The improved biologic understanding of pediatric ependymoma has generated significant clinical and translational research needs to refine conventional management strategies and develop novel approaches. For example, questions remain as to whether a chemotherapy-responsive subset can be selected to receive adjuvant chemotherapy and improve surgical outcome, or alternatively, if lower-risk patients can be rationally selected to receive reduced or no radiation therapy [48]. The investigation of biologic prognostic factors in a prospective fashion, such as in a secondary objective of the current COG protocol ACNS 0831, may provide important data correlating molecular and clinical variables.

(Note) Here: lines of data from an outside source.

(** ** Pruning *)

Lemma ml_unprotected σ a b j : ml_ok σ -> ml_prune_protected q a b j σ = false -> ∀ L, occ σ L j = 0.
Proof.
  intros Hok. unfold ml_prune_protected. rewrite !orb_false_iff. intros [_ Hl] L.
  destruct (decide (occ σ L j = 0)) as [|Hp]; [done|]. destruct (mo_home q σ Hok L j) as (Hlane & _); [lia|].
  rewrite Hlane, !orb_false_iff in Hl. destruct Hl as [[Ha Hpe] Hde]. unfold MultilaneInv.occ.
  by rewrite Ha, Hde, (in_pending_times q _ _ _ Hpe).
Qed.

(** What pruning keeps: the invariant, the metadata of leased jobs, and every lease. *)
Record prunes (σ σ' : redis) : Prop := {
  pr_ok : ml_ok σ';
  pr_lease : ∀ id t, no_colon id -> ml_lease_live q σ' id t -> ml_lease_live q σ id t /\ lane_of q id σ' = lane_of q id σ
}.
#[export] Instance prunes_trans : Transitive prunes.
Proof.
  intros σ1 σ2 σ3 [A1 A2] [B1 B2]. split; [done|]. intros id t Hid Ht. destruct (B2 id t Hid Ht) as [Ht' ->]. by apply A2.
Qed.
Lemma prunes_refl σ : ml_ok σ -> prunes σ σ.
Proof. by split. Qed.

Lemma ml_prune_one_prunes a b j σ : no_colon j -> ml_ok σ -> prunes σ (ml_prune_one q a b j σ).1.
Proof.
  intros Hc Hok. unfold ml_prune_one. destruct (ml_prune_protected q a b j σ) eqn:Hp; [by apply prunes_refl|]. cbn [fst].
  pose proof (ml_unprotected σ a b j Hok Hp) as Hz.
  match goal with |- prunes σ (prun ?p σ) => assert (frame q "" j σ (prun p σ)) as Hf by (apply abouts_frame; [abouts|done]);
    assert (∀ t, Forall (fun c => wkey c <> ml_lease_key_name q j t) p) as Hk by (intros t; wkeys_ne) end.
  split.
  - eapply (ml_ok_job q σ _ "" j); [done|done|exact Hf|by intros| | |].
    + specialize (Hz ""). revert Hz. ml_views. lia.
    + specialize (Hz ""). revert Hz. ml_views. lia.
    + intros t Ht%lease_kept; [|apply Hk]. exfalso. by eapply absent_unleased.
  - intros id t Hid Ht. destruct (decide (id = j)) as [->|Hne].
    + apply lease_kept in Ht; [|apply Hk]. exfalso. by eapply absent_unleased.
    + split; [|by apply (fr_lane _ _ _ _ _ Hf)]. unfold ml_lease_live in *.
      rewrite <- Ht. apply exists_key_same, (fr_lease _ _ _ _ _ Hf); done.
Qed.
Lemma ml_prune_ids_prunes a b ids σ : Forall no_colon ids -> ml_ok σ -> prunes σ (ml_prune_ids q a b ids σ).1.
Proof.
  intros Hids. revert σ. induction Hids as [|j ids Hc _ IH]; intros σ Hok; cbn [ml_prune_ids]; [by apply prunes_refl|].
  pose proof (ml_prune_one_prunes a b j σ Hc Hok) as H1. destruct (ml_prune_one q a b j σ) as [σ1 n]. cbn [fst] in H1.
  specialize (IH σ1 (pr_ok _ _ H1)). destruct (ml_prune_ids q a b ids σ1) as [σ2 m]. by etrans.
Qed.

Lemma ml_trim_prunes a b max σ :
  a = ml_success_list_name q \/ a = ml_failed_list_name q -> ml_ok σ -> prunes σ (ml_trim_script q a b max σ).1.
Proof.
  intros Ha Hok. unfold ml_trim_script. destruct (drop max (lst σ a)) as [|d ds] eqn:Ed; [by apply prunes_refl|].
  assert (Forall no_colon (d :: ds)) as Hids.
  { apply Forall_forall. intros x Hx. apply (mo_plain q σ Hok). rewrite <- Ed in Hx.
    apply (sublist_subseteq _ _ (sublist_drop _ max)) in Hx. unfold named. destruct Ha as [->| ->]; auto. }
  set (σ1 := match max with O => _ | S _ => _ end).
  assert (polls q (fun _ => True) no_new σ σ1) as H1.
  { assert (∀ k, k <> a -> same_at k σ σ1) as Hs by (intros k Hk; subst σ1; destruct max; by apply wrun_frame).
    assert (∀ x, x ∈ lst σ1 a -> x ∈ lst σ a) as Hsub.
    { intros x. subst σ1. destruct max as [|stop]; rewrite lst_wrun, decide_True by done; [by intros ?%elem_of_nil|].
      apply (sublist_subseteq _ _ (sublist_take _ (S stop))). }
    apply lanes_polls; [done| | |].
    - intros k _ H2 H3. apply Hs, not_eq_sym. destruct Ha as [->| ->]; [by apply (plain_key_ne q KSuccess)|by apply (plain_key_ne q KFailed)].
    - intros id. unfold named. destruct Ha as [->| ->].
      + rewrite <- (sa_set _ _ _ (Hs (ml_dedupe_set_name q) ltac:(ml_keys_ne))), <- (sa_set _ _ _ (Hs (ml_pending_cancellation_set_name q) ltac:(ml_keys_ne))),
          <- (sa_list _ _ _ (Hs (ml_failed_list_name q) ltac:(ml_keys_ne))). naive_solver.
      + rewrite <- (sa_set _ _ _ (Hs (ml_dedupe_set_name q) ltac:(ml_keys_ne))), <- (sa_set _ _ _ (Hs (ml_pending_cancellation_set_name q) ltac:(ml_keys_ne))),
          <- (sa_list _ _ _ (Hs (ml_success_list_name q) ltac:(ml_keys_ne))). naive_solver.
    - intros lane id Hp. unfold registered. rewrite <- (sa_zset _ _ _ (Hs (lanes_zset_name q) ltac:(destruct Ha as [->| ->]; ml_keys_ne))).
      by apply (mo_home q σ Hok lane id). }
  etrans; [|apply (ml_prune_ids_prunes a b _ σ1); [done|apply H1]]. split; [apply H1|]. intros id t Hid Ht.
  split; [|by apply H1]. by destruct (pl_new q _ _ _ _ H1 id t Hid Ht) as [?|[]].
Qed.
End Scripts.

(** ** Completions *)

Section Completions.
Context {T : Type} `{Json T} {Output ErrorData : Type} `{Json Output}.
Context (encode : JobErrorRecord ErrorData -> twmq_result string).
Context (q : string) (options : QueueOptions).

(** The queue's own commands of a completion of the lease [token] on job [id], which was
    read to be in [lane]: of a result of the handler, or of a job whose data does not
    parse. *)
Inductive ml_completion_of (lane : string) : string -> string -> pipeline -> Prop :=
| result_completion now due job res ops :
    ml_completion_operations (T:=T) (Output:=Output) encode q options lane now due job res = Ok ops ->
    ml_completion_of lane (job_id (bj_job job)) (bj_lease_token job) ops
| error_completion now (job : Job (option T)) token error ops :
    queue_error_operations encode q options lane now job token error = Ok ops ->
    ml_completion_of lane (job_id job) token ops.

(** What a completion is made of: commands that leave places, lane and data alone, and
    one of the ways to leave the active hash. *)
Inductive leaving (lane id token : string) : pipeline -> Prop :=
| leaving_done keep now l v extra :
    l = ml_success_list_name q \/ l = ml_failed_list_name q ->
    (extra = [HSET (ml_job_result_hash_name q) id v] \/ extra = append_record (ml_job_errors_list_name q id) v) ->
    (keep = [] \/ keep = [SREM (ml_dedupe_set_name q) id]) ->
    leaving lane id token ([ DEL (ml_lease_key_name q id token); LPUSH l id;
      HSET (ml_job_meta_hash_name q id) "finished_at" now; HDEL (ml_job_meta_hash_name q id) "lease_token" ] ++
      extra ++ keep ++ [ HDEL (lane_active_hash_name q lane) id ])
| leaving_error keep now v :
    (keep = [] \/ keep = [SREM (ml_dedupe_set_name q) id]) ->
    leaving lane id token ([ DEL (ml_lease_key_name q id token); HDEL (lane_active_hash_name q lane) id;
      LPUSH (ml_failed_list_name q) id; HSET (ml_job_meta_hash_name q id) "finished_at" now;
      HDEL (ml_job_meta_hash_name q id) "lease_token" ] ++ append_record (ml_job_errors_list_name q id) v ++ keep)
| leaving_back v now delay position :
    leaving lane id token ([ DEL (ml_lease_key_name q id token); HDEL (ml_job_meta_hash_name q id) "lease_token" ] ++
      append_record (ml_job_errors_list_name q id) v ++ [ HDEL (lane_active_hash_name q lane) id ] ++
      requeue_operations q lane id now delay position).

Lemma forget_cases id : ml_forget_if_active q options id = [] \/ ml_forget_if_active q options id = [SREM (ml_dedupe_set_name q) id].
Proof. unfold ml_forget_if_active. destruct (decide _); auto. Qed.

Lemma completion_leaving lane id token ops : ml_completion_of lane id token ops -> leaving lane id token ops.
Proof.
  intros [now due job res ops' Hops|now job tok error ops' Hops]; revert Hops.
  - unfold ml_completion_operations. destruct res as [out|[error delay position|error]].
    + unfold ml_add_success_operations, ok_or. destruct (to_json out) as [v|]; [|done]. intros [= <-].
      cbn [app]. rewrite <- ?app_assoc. apply (leaving_done _ _ _ (ml_forget_if_active q options _) _ (ml_success_list_name q) v
        [HSET (ml_job_result_hash_name q) _ v]); auto using forget_cases.
    + unfold ml_add_nack_operations. destruct (encode _) as [v|]; [|done]. intros [= <-].
      cbn [app]. rewrite <- ?app_assoc. apply (leaving_back _ _ _ v).
    + unfold ml_add_fail_operations. destruct (encode _) as [v|]; [|done]. intros [= <-].
      cbn [app]. rewrite <- ?app_assoc. apply (leaving_done _ _ _ (ml_forget_if_active q options _) _ (ml_failed_list_name q) v
        (append_record _ v)); auto using forget_cases.
  - unfold queue_error_operations. destruct (encode _) as [v|]; [|done]. intros [= <-]. apply leaving_error, forget_cases.
Qed.

(** Every way of leaving, command by command. *)
Ltac leaving_cases :=
  match goal with
  | H : leaving _ _ _ _ |- _ =>
      destruct H as [keep now l v extra Hl He Hk|keep now v Hk|v now delay position];
      [ destruct Hl as [->| ->], He as [->| ->], Hk as [->| ->]
      | destruct Hk as [->| ->]
      | unfold requeue_operations; destruct delay as [d|]; [|destruct position] ];
      unfold append_record; cbn [app]
  end.

Lemma leaving_about lane id token ops : leaving lane id token ops -> Forall (about q lane id) ops.
Proof. intros Hl. leaving_cases; abouts. Qed.
Lemma leaving_leases lane id token ops σ t :
  no_colon id -> leaving lane id token ops -> ml_lease_live q (prun ops σ) id t -> ml_lease_live q σ id t /\ t <> token.
Proof.
  intros Hc Hl Ht. destruct (decide (t = token)) as [->|Hne].
  - exfalso. revert Ht. unfold ml_lease_live, exists_key. leaving_cases; cbn [prun foldl]; ml_simp; done.
  - split; [|done]. eapply lease_kept; [|exact Ht]. leaving_cases; wkeys_ne.
Qed.
Lemma leaving_job lane id token ops σ :
  no_colon id -> leaving lane id token ops -> in_active q lane id σ = true -> occ q σ lane id = 1 ->
  lane_of q id (prun ops σ) = lane_of q id σ /\
  hash (prun ops σ) (ml_job_data_hash_name q) = hash σ (ml_job_data_hash_name q) /\
  occ q (prun ops σ) lane id <= 1 /\
  (0 < occ q (prun ops σ) lane id -> sett (prun ops σ) (ml_dedupe_set_name q) = sett σ (ml_dedupe_set_name q)).
Proof.
  intros Hc Hl Ha Ho. unfold occ in Ho. rewrite Ha in Ho. cbn in Ho.
  assert (times id (lst σ (lane_pending_list_name q lane)) = 0) as Hp by lia.
  assert (in_delayed q lane id σ = false) as Hd by (destruct (in_delayed q lane id σ); [cbn in Ho; lia|done]).
  unfold in_delayed in Hd. split_and!.
  - leaving_cases; ml_views; repeat first [rewrite lookup_insert_ne by done|rewrite lookup_delete_ne by done]; done.
  - leaving_cases; by ml_views.
  - leaving_cases; ml_views; cbn; rewrite ?times_app, ?lookup_delete_eq, ?lookup_insert_eq, ?Hd; cbn; rewrite ?decide_True by done; lia.
  - leaving_cases; ml_views; cbn; rewrite ?times_app, ?lookup_delete_eq, ?Hd; cbn; (done || lia).
Qed.

Lemma completion_prunes lane id token ops σ :
  ml_ok q σ -> no_colon id -> ml_lease_live q σ id token -> lane_of q id σ = Some lane ->
  ml_completion_of lane id token ops -> prunes q σ (prun ops σ).
Proof.
  intros Hok Hc Hlive Hlane Hl%completion_leaving.
  destruct (mo_lease q σ Hok id token Hc Hlive) as (lane' & Hl' & Ha & Htok). rewrite Hlane in Hl'. injection Hl' as <-.
  pose proof (in_active_occ q σ lane id Ha) as Hp. pose proof (mo_once q σ Hok lane id) as H1.
  destruct (leaving_job lane id token ops σ Hc Hl Ha ltac:(lia)) as (Hlane' & Hdata & Hocc & Hded).
  assert (frame q lane id σ (prun ops σ)) as Hf by (apply abouts_frame; [by eapply leaving_about|done]).
  assert (∀ t, ml_lease_live q (prun ops σ) id t -> False) as Hgone.
  { intros t Ht. destruct (leaving_leases lane id token ops σ t Hc Hl Ht) as [Ht' Hne].
    destruct (mo_lease q σ Hok id t Hc Ht') as (? & _ & _ & Htok'). congruence. }
  split.
  - eapply (ml_ok_job q σ _ lane id); [done|done|done| |done| |intros t []%Hgone].
    + intros L' Hne. by apply (elsewhere q σ lane).
    + intros Hp'. destruct (mo_home q σ Hok lane id Hp) as (_ & Hd & Hr & Hs). rewrite Hlane', Hdata, (Hded Hp').
      split_and!; [done|done|by apply (fr_registered _ _ _ _ _ Hf)|done].
  - intros x t Hx Ht. destruct (decide (x = id)) as [->|Hne]; [by apply Hgone in Ht|].
    split; [|by apply (fr_lane _ _ _ _ _ Hf)]. unfold ml_lease_live in *. rewrite <- Ht.
    by apply exists_key_same, (fr_lease _ _ _ _ _ Hf).
Qed.
End Completions.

Clinical Trials for Novel Therapeutic Targets

Targeted agents have been actively investigated by several collaborative early phase clinical trials, but challenges remain. Based on earlier data identifying ERBB2 and ERBB4 co-expression in a majority of ependymoma [53], the Pediatric Brain Tumor Consortium (PBTC) and the Collaborative Ependymoma Research Network (CERN) each investigated lapatinib, an ERBB1 and ERBB2 small molecule inhibitor, in separate phase II studies, but did not demonstrate tumor response [5456] nor sufficient intratumoral drug levels to elicit target inhibition [56]. A recent phase II study of sunitinib, a promiscuous tyrosine kinase inhibitor, was conducted by the COG (ACNS 1021), with results yet to be published. Immunotherapeutic approaches are yet to be regularly investigated in pediatric ependymoma, but distinct perturbations in cellular and signaling pathways associated with immunologic function have been reported among ependymoma subtypes [57, 58]. A recent study identified IL6/STAT3 pathway activation in a posterior fossa subtype (equivalent to PF-EPN-A) that contributed to tumor survival and may emerge as a target of interest [58]. Molecular characterization of ependymoma has uncovered a number of potential targets but will require the development of effective targeted agents, pre-clinical studies, and appropriate selection of suitable agents. Biologically faithful pre-clinical model systems of ependymoma are lacking, and continued support for the generation of additional cell lines and animal models are necessary [59, 60].

Conclusions

The standard of care for pediatric ependymoma has long consisted of surgical resection to the greatest extent acceptable followed by adjuvant local irradiation. Complete macroscopic resection has remained the only consistent clinical intervention known to improve survival. Use of chemotherapy has thus far been unable to predictably affect outcome, possibly due to the molecularly heterogeneous signatures of histologically indistinguishable subtypes of ependymal tumors in children and is an important clinical question currently investigated by a prospective, randomized trial. The incorporation of molecular characteristics of ependymoma subtypes has the potential to refine the prognostic value of histologic grading and also provide a biologic rationale for the consideration of novel therapeutic agents. While management implications of these data are not yet known, bridging recent breakthroughs in ependymoma tumor biology with known clinical variables represents the most significant opportunity to challenge the therapeutic paradigm of this cancer and should be a high priority for future clinical research.